Michael T. Gilbert, Denver, CO, for Plaintiff.
Neal K. Dunning, Denver, CO, for Defendant.
ORDER ON CROSS-MOTIONS FOR SUMMARY JUDGMENT
Joseph G. Rosania, Jr., United States Bankruptcy Judge
For over two hundred years, the concept of equality of treatment of creditors has been viewed as the most important principle of American bankruptcy law, rivalled only by the concept of a fresh start for honest but unfortunate debtors. Creditor equality was given a ringing endorsement in the influential 1807 case of Locke v. Winning , 3 Mass. 325 (Mass. 1807). The concept of recovery of preferential transfers was found in the 1841, 1867, and 1898 Bankruptcy Acts and continues in today's Bankruptcy Code
BACKGROUND
I. Procedural Background
On October 30, 2017, Plaintiff Jeffrey Weinman ("Plaintiff") sued to avoid and recover a certain transfer made by Haimark Line, Ltd. ("Haimark Line") to Defendant Vantage Travel Services, LLC ("Vantage") as a preferential transfer pursuant to 11 U.S.C. §§ 547 and 550. Specifically, the Plaintiff seeks to avoid and recover a monetary transfer in the amount of $474,718 made by Haimark Line to Vantage on September 10, 2015 (the "Transfer"), during the ninety-day period prior to the filing of the Haimark Line's Chapter 11 bankruptcy petition. The Plaintiff also made a claim under 11 U.S.C. § 502(d) that the proof of claim filed by Vantage in the Haimark Line case must be disallowed unless Vantage returns the preferential transfer.
The Plaintiff reduced the amount he seeks to recover for reasons not germane to this order from $499,193 to $474,718 (Doc. No. 42 at pp. 2-3).

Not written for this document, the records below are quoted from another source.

Lemma integer_loop_spec a pre c fuel : ∀ i u outs u' dn il mid, feeds a i u outs u' → i = len dn + 1 →
  (il = 4 ∧ forallb fst dn = true ∨ il = 8) → Forall (λ o : bool * Z, o.1 = true → small o.2 = true) dn →
  len mid < 4 * Z.of_nat fuel →
  yields (integer_loop cb fuel a u (pre ++ c :: map Some (cells il dn) ++ mid) (len pre) (len pre + 1 + il * len dn) (len mid) il i)
    (integers_done pre c dn outs il (len mid) u').
Proof.
  induction fuel as [|fuel IH]; intros i u outs u' dn il mid Hf Hi Hil Hdn Hfuel; [pose proof (len_nonneg mid); lia|].
  pose proof (len_nonneg dn) as Hdn0. assert (il = 4 ∨ il = 8) as Hil' by (destruct Hil as [[? _]|?]; lia).
  assert (len (pre ++ c :: map Some (cells il dn)) = len pre + 1 + il * len dn) as Hlen.
  { rewrite len_app, len_cons, len_map, len_cells by lia. lia. }
  set (pre' := pre ++ c :: map Some (cells il dn)) in *.
  assert (pre ++ c :: map Some (cells il dn) ++ mid = pre' ++ mid) as -> by (unfold pre'; by rewrite <- app_assoc).
  cbn [integer_loop]. destruct Hf as [i u u' Hcb|i u b x l u1 u' Hcb Hsm Hf].
  - destruct (Hcb (pre' ++ mid)) as (v' & -> & _). eexists. split; [done|]. right. rewrite app_nil_r.
    assert (width il [] = il) as -> by (destruct Hil' as [->| ->]; done).
    split; [done|]. split; [done|]. split; [done|]. exists mid. split; [unfold pre'; by rewrite <- app_assoc|lia].
  - destruct (Hcb (pre' ++ mid)) as (v' & -> & Hv). assert (v' = if b then u32 x else u64 x) as -> by (apply Hv; by destruct b). clear Hv.
    assert (((if b then 4 else 8) <=? 0) = false) as -> by (by destruct b).
    unfold SIZEOF_INT64, SIZEOF_INT32. destruct (Z.ltb_spec (len mid) 8) as [Hm|Hm].
    { eexists. split; [done|]. left. split; [done|]. rewrite len_app, len_cons. pose proof (len_nonneg l). nia. }
    assert (Forall (λ o : bool * Z, o.1 = true → small o.2 = true) (dn ++ [(b, x)])) as Hdn'.
    { apply Forall_app. split; [done|]. by constructor. }
    assert (∀ il' rest, pre ++ c :: map Some (cells il' dn) ++ map Some (le_bytes (Z.to_nat il') x) ++ rest =
      pre ++ c :: map Some (cells il' (dn ++ [(b, x)])) ++ rest) as Hcell.
    { intros il' rest. rewrite cells_app, map_app. cbn [cells flat_map snd]. by rewrite app_nil_r, <- app_assoc. }
    pose proof (λ rest, Hcell 4 rest) as Hcell4. pose proof (λ rest, Hcell 8 rest) as Hcell8.
    change (Z.to_nat 4) with 4%nat in Hcell4. change (Z.to_nat 8) with 8%nat in Hcell8. clear Hcell.
    assert (∀ il' rest, (il' = 4 ∧ forallb fst (dn ++ [(b, x)]) = true ∨ il' = 8) → len rest = len mid + il * len dn - il' * (len dn + 1) →
      il * len dn + il ≤ il' * (len dn + 1) →
      yields (integer_loop cb fuel a u1 (pre ++ c :: map Some (cells il' (dn ++ [(b, x)])) ++ rest) (len pre) (len pre + 1 + il' * (len dn + 1)) (len rest) il' (i + 1))
        (integers_done pre c (dn ++ [(b, x)]) l il' (len rest) u')) as Hnext.
    { intros il' rest Hw Hr Hle. replace (len dn + 1) with (len (dn ++ [(b, x)])) by (rewrite len_app, len_cons, len_nil; lia).
      apply IH; [done|rewrite len_app, len_cons, len_nil; lia|done|done|nia]. }
    destruct b.
    + change (4 =? 4) with true. cbv iota. destruct Hil as [[-> Hall]| ->].
      * change (4 =? 8) with false. cbv iota.
        destruct (put_uint32_spec pre' mid (len pre + 1 + 4 * len dn) (u32 x)) as (rest & E & Hr); [by rewrite Hlen|lia|].
        rewrite E, le_bytes_u32. unfold pre'. rewrite <- app_assoc. cbn [app]. rewrite (Hcell4 rest).
        destruct (Hnext 4 rest) as (y & Ey & Hy); [left; rewrite forallb_app, Hall; done|lia|lia|].
        exists y. split; [rewrite <- Ey; f_equal; lia|]. by eapply integers_next.
      * change (8 =? 8) with true. cbv iota.
        destruct (extend_spec pre' mid (len pre + 1 + 8 * len dn) x) as (rest & E & Hr); [by rewrite Hlen|by apply Hsm|lia|].
        destruct (put_uint32 (pre' ++ mid) (len pre + 1 + 8 * len dn) (u32 x)) as [buf|]; [|done]. rewrite E.
        unfold pre'. rewrite <- app_assoc. cbn [app]. rewrite (Hcell8 rest).
        destruct (Hnext 8 rest) as (y & Ey & Hy); [by right|lia|lia|].
        exists y. split; [rewrite <- Ey; f_equal; lia|]. by eapply integers_next.
    + change (8 =? 4) with false. change (negb (8 =? 8)) with false. cbv iota. destruct Hil as [[-> Hall]| ->].
      * change (4 =? 4) with true. cbv iota. replace (i - 1) with (len dn) by lia.
        destruct (Z.ltb_spec (len mid - len dn * 4) 8) as [Hm2|Hm2].
        { eexists. split; [done|]. left. split; [done|]. rewrite len_app, len_cons. pose proof (len_nonneg l). lia. }
        destruct (rearrange_spec pre c dn mid (small_first _ Hall Hdn) ltac:(lia)) as (r1 & E1 & Hr1).
        unfold pre'. rewrite <- app_assoc. cbn [app]. rewrite Hi, E1.
        destruct (put_uint64_spec (pre ++ c :: map Some (cells 8 dn)) r1 (len pre + 1 + 4 * len dn + len dn * 4) (u64 x)) as (rest & E & Hr).
        { rewrite len_app, len_cons, len_map, len_cells by lia. lia. } { lia. }
        rewrite <- app_assoc in E. cbn [app] in E. rewrite E, le_bytes_u64, <- app_assoc. cbn [app]. rewrite (Hcell8 rest).
        destruct (Hnext 8 rest) as (y & Ey & Hy); [by right|lia|lia|].
        exists y. split; [rewrite <- Ey; f_equal; lia|]. eapply integers_widen; [exact Hy|lia|done].
      * change (8 =? 4) with false. cbv iota.
        destruct (put_uint64_spec pre' mid (len pre + 1 + 8 * len dn) (u64 x)) as (rest & E & Hr); [by rewrite Hlen|lia|].
        rewrite E, le_bytes_u64. unfold pre'. rewrite <- app_assoc. cbn [app]. rewrite (Hcell8 rest).
        destruct (Hnext 8 rest) as (y & Ey & Hy); [by right|lia|lia|].
        exists y. split; [rewrite <- Ey; f_equal; lia|]. by eapply integers_next.
Qed.

Definition wire_outs (outs : list (bool * Z)) : list Z :=
  match outs with [] => [] | _ => width 4 outs :: cells (width 4 outs) outs end.

Lemma width_cases il l : width il l = 4 ∨ width il l = 8.
Proof. unfold width. destruct (_ && _); auto. Qed.

Lemma encode_integer_array_spec a u outs u' (pre mid : block) : feeds a 1 u outs u' →
  yields (encode_integer_array cb a u (pre ++ mid) (len pre) (len mid)) (wrote_to pre mid (wire_outs outs) (9 + 8 * len outs) u').
Proof.
  intros Hf. unfold encode_integer_array, SIZEOF_INT32. pose proof (len_nonneg outs). destruct (Z.ltb_spec (len mid) 1) as [Hm|Hm].
  { eexists. split; [done|]. left. split; [done|lia]. }
  destruct mid as [|c mid]; [done|]. rewrite len_cons in *.
  destruct (integer_loop_spec a pre c (S (Z.to_nat (1 + len mid))) 1 u outs u' [] 4 mid) as (x & E & Hx); [done|done|by left|constructor|pose proof (len_nonneg mid); lia|].
  cbn [cells flat_map map] in E. change (len (@nil (bool * Z))) with 0 in E. rewrite Z.mul_0_r, Z.add_0_r in E. cbn [app] in E.
  replace (1 + len mid - 1) with (len mid) by lia. rewrite E. destruct x as [[[r na] u1] buf].
  destruct Hx as [[-> Hn]|(-> & -> & -> & rest & -> & Hr)].
  - eexists. split; [done|]. left. split; [done|]. cbn [app] in Hn. change (len (@nil (bool * Z))) with 0 in Hn. rewrite len_cons. lia.
  - cbn [app] in *. change (len (@nil (bool * Z))) with 0 in Hr. destruct outs as [|o outs].
    + change (len (@nil (bool * Z))) with 0 in *. rewrite Z.mul_0_r, Z.add_0_r, Z.eqb_refl. eexists. split; [done|]. right.
      cbn [wire_outs]. rewrite len_nil. split; [f_equal; lia|]. split; [done|]. split; [done|]. exists (c :: rest). split; [done|].
      rewrite !len_cons. lia.
    + pose proof (width_cases 4 (o :: outs)) as Hw. set (w := width 4 (o :: outs)) in *. rewrite len_cons in *. pose proof (len_nonneg outs).
      destruct (Z.eqb_spec (len pre + 1 + w * (1 + len outs)) (len pre + 1)) as [E0|_]; [nia|].
      rewrite set_cell by done. eexists. split; [done|]. right. unfold wire_outs. fold w.
      rewrite u8_small by lia. rewrite !len_cons, len_cells, len_cons by lia.
      split; [f_equal; lia|]. split; [done|]. split; [done|]. exists rest. split; [done|lia].
Qed.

Vantage moved for summary judgment. The Plaintiff responded with a cross motion for summary judgment. Vantage responded to the cross motion for summary judgment and the Plaintiff replied. The Court heard oral argument on the cross motions for summary judgment on February 20, 2019.
II. Factual Background
The pleadings, cross motions for summary judgment, the responses, and the affidavits and documents attached to the cross motions for summary judgment set forth the following undisputed facts. Haimark Line is a Colorado limited liability company formed in May 2014. Prior to ceasing business operations, Haimark Line chartered the cruise ship MS Saint Laurent and sold cabin space allotments to tour agencies and individuals for passage aboard the MS Saint Laurent. Haimark Line did not own its own vessel.
Vantage is a tour operator which entered into several contracts with Haimark Line under which Vantage purchased allotments for cruises scheduled on the MS Saint Laurent. In turn, Vantage would sell those cruise spaces to its own customers.
On June 18, 2015, during its maiden voyage, the MS Saint Laurent collided with a concrete canal lock on the St. Lawrence River, near Massena, New York (the "Allision"). The MS Saint Laurent was severely damaged and unable to sail for a significant time. The Allision caused extensive damage to the ship and injuries to numerous passengers. Thereafter, an insurance dispute arose regarding responsibility for the Allision, which caused Haimark Line to file a Chapter 11 bankruptcy case due to the inability to operate any cruises on the MS Saint Laurent and the losses suffered from the Allision.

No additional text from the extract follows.